- **YOUR INSTRUCTIONS**:
Retype, word for word, each line between the lines holding "Record StarsAmount := MkStarsAmount" and "inbound : bool;", inclusive, and leave the rest of the data alone.

Saved entries:
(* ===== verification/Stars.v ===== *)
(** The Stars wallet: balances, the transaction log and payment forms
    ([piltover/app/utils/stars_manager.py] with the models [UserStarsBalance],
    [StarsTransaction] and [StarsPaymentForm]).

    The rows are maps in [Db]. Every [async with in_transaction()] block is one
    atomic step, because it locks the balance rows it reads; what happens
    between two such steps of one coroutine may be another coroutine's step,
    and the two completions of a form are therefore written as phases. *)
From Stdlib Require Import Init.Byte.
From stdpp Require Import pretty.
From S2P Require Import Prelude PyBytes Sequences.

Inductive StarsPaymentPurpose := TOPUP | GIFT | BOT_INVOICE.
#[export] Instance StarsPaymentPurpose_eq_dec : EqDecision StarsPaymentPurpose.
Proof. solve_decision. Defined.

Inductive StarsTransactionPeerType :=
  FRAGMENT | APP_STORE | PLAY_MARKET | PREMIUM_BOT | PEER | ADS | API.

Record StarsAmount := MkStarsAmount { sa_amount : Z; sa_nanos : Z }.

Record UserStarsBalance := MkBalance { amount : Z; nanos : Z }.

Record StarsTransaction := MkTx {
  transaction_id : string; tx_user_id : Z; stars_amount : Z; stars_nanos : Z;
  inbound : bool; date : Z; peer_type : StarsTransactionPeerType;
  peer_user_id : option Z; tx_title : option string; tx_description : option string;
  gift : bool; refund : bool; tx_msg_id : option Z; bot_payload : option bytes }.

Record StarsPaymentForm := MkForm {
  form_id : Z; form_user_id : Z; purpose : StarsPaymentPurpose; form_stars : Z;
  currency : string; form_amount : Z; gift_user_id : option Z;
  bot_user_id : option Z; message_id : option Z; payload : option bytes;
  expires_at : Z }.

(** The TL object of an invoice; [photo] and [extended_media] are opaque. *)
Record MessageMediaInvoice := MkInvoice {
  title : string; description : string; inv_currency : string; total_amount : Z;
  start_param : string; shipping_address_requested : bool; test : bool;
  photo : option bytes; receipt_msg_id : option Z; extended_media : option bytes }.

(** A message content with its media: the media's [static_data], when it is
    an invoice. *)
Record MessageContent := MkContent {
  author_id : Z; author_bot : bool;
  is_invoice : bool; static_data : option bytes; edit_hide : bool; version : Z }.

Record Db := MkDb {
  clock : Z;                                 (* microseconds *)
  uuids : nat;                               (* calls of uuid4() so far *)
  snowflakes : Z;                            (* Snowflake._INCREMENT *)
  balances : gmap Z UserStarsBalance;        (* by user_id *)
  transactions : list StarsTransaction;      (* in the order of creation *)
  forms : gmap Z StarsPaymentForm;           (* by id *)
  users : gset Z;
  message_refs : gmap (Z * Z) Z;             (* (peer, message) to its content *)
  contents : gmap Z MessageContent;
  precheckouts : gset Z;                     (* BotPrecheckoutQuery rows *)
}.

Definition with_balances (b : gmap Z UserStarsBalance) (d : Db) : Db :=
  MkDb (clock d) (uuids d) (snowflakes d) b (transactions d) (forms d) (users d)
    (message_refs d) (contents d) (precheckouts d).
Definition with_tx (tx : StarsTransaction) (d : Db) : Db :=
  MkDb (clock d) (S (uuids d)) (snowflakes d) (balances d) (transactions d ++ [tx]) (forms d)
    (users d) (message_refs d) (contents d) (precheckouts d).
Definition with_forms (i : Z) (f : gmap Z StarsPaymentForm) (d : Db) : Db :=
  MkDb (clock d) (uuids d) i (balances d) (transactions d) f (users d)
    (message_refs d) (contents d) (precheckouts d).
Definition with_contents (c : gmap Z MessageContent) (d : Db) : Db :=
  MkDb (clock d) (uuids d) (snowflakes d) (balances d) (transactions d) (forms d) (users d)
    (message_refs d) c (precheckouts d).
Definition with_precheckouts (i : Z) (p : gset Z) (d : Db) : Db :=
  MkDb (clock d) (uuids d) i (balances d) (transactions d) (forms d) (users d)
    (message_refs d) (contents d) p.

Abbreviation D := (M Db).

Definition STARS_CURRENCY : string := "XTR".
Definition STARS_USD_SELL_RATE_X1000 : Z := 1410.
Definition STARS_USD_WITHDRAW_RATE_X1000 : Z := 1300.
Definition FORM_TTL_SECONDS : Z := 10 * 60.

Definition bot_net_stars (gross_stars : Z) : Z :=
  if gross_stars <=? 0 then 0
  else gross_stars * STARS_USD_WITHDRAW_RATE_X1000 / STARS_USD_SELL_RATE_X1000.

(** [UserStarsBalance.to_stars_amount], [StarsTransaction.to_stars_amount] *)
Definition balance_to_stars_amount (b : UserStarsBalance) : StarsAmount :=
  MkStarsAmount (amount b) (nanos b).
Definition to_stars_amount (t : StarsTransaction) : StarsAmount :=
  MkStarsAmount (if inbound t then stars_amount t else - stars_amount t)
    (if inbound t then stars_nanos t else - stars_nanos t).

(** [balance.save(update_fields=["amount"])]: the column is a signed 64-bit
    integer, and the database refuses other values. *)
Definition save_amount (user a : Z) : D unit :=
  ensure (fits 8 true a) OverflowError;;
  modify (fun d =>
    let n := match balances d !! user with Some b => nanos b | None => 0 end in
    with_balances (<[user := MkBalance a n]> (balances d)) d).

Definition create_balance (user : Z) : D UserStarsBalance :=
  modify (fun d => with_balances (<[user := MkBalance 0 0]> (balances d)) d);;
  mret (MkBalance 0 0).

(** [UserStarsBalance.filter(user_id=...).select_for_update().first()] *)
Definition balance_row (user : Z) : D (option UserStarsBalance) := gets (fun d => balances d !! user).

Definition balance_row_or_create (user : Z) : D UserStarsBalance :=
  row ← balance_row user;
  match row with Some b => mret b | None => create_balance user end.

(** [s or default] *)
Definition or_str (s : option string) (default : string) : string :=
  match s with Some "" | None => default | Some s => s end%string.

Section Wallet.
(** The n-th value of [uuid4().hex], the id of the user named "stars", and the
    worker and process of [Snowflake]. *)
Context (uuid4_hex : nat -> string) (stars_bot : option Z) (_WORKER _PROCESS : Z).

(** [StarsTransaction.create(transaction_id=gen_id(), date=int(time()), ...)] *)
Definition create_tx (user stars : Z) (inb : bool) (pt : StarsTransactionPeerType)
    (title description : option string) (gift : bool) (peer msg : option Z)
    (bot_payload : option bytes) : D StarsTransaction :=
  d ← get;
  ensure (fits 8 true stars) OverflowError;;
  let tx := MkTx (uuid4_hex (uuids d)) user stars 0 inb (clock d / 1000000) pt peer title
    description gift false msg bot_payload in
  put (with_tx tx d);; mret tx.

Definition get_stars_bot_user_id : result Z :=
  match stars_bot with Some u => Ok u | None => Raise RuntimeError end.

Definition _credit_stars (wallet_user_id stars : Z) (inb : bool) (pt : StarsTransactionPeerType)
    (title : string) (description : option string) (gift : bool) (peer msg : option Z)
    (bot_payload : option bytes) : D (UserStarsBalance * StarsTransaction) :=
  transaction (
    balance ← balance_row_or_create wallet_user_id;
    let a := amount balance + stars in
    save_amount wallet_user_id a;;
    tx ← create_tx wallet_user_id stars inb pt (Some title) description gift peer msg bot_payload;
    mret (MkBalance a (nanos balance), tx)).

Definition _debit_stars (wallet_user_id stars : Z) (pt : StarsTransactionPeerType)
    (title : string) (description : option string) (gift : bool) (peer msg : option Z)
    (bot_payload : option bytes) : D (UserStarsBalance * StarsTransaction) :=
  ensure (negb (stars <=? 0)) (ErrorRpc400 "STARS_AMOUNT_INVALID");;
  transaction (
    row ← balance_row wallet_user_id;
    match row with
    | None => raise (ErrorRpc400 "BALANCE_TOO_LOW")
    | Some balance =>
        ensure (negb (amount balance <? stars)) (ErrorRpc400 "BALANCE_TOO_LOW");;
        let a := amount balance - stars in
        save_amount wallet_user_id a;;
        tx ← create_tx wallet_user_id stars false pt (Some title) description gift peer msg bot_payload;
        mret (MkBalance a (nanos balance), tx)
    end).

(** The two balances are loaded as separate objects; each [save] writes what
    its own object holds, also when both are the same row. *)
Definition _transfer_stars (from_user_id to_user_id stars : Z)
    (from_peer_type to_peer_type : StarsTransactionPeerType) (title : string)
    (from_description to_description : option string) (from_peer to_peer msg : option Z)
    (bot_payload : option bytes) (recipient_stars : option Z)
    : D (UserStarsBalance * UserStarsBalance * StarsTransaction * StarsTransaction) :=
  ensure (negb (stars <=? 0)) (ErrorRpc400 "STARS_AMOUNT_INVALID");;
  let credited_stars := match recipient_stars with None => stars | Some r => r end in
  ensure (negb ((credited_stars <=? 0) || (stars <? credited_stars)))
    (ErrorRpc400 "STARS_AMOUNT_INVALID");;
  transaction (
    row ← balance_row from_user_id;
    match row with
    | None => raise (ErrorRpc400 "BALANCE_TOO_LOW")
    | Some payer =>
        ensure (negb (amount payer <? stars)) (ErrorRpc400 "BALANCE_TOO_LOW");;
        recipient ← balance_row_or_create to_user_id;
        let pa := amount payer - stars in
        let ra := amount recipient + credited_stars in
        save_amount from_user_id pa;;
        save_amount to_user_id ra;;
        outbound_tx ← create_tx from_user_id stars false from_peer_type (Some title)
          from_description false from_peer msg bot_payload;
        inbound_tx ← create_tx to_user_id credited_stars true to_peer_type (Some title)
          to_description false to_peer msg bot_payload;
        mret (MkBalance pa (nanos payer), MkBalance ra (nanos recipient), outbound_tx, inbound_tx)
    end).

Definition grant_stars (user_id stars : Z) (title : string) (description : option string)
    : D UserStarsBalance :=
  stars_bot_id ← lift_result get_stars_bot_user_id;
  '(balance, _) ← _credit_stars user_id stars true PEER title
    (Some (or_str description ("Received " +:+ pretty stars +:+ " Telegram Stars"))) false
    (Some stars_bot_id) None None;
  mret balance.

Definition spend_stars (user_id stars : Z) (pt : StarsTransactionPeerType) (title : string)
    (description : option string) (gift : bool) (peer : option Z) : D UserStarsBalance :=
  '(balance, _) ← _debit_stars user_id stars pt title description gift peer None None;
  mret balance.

- **WORKED SOLUTION**:
Record StarsAmount := MkStarsAmount { sa_amount : Z; sa_nanos : Z }.

Record UserStarsBalance := MkBalance { amount : Z; nanos : Z }.

Record StarsTransaction := MkTx {
  transaction_id : string; tx_user_id : Z; stars_amount : Z; stars_nanos : Z;
  inbound : bool; date : Z; peer_type : StarsTransactionPeerType;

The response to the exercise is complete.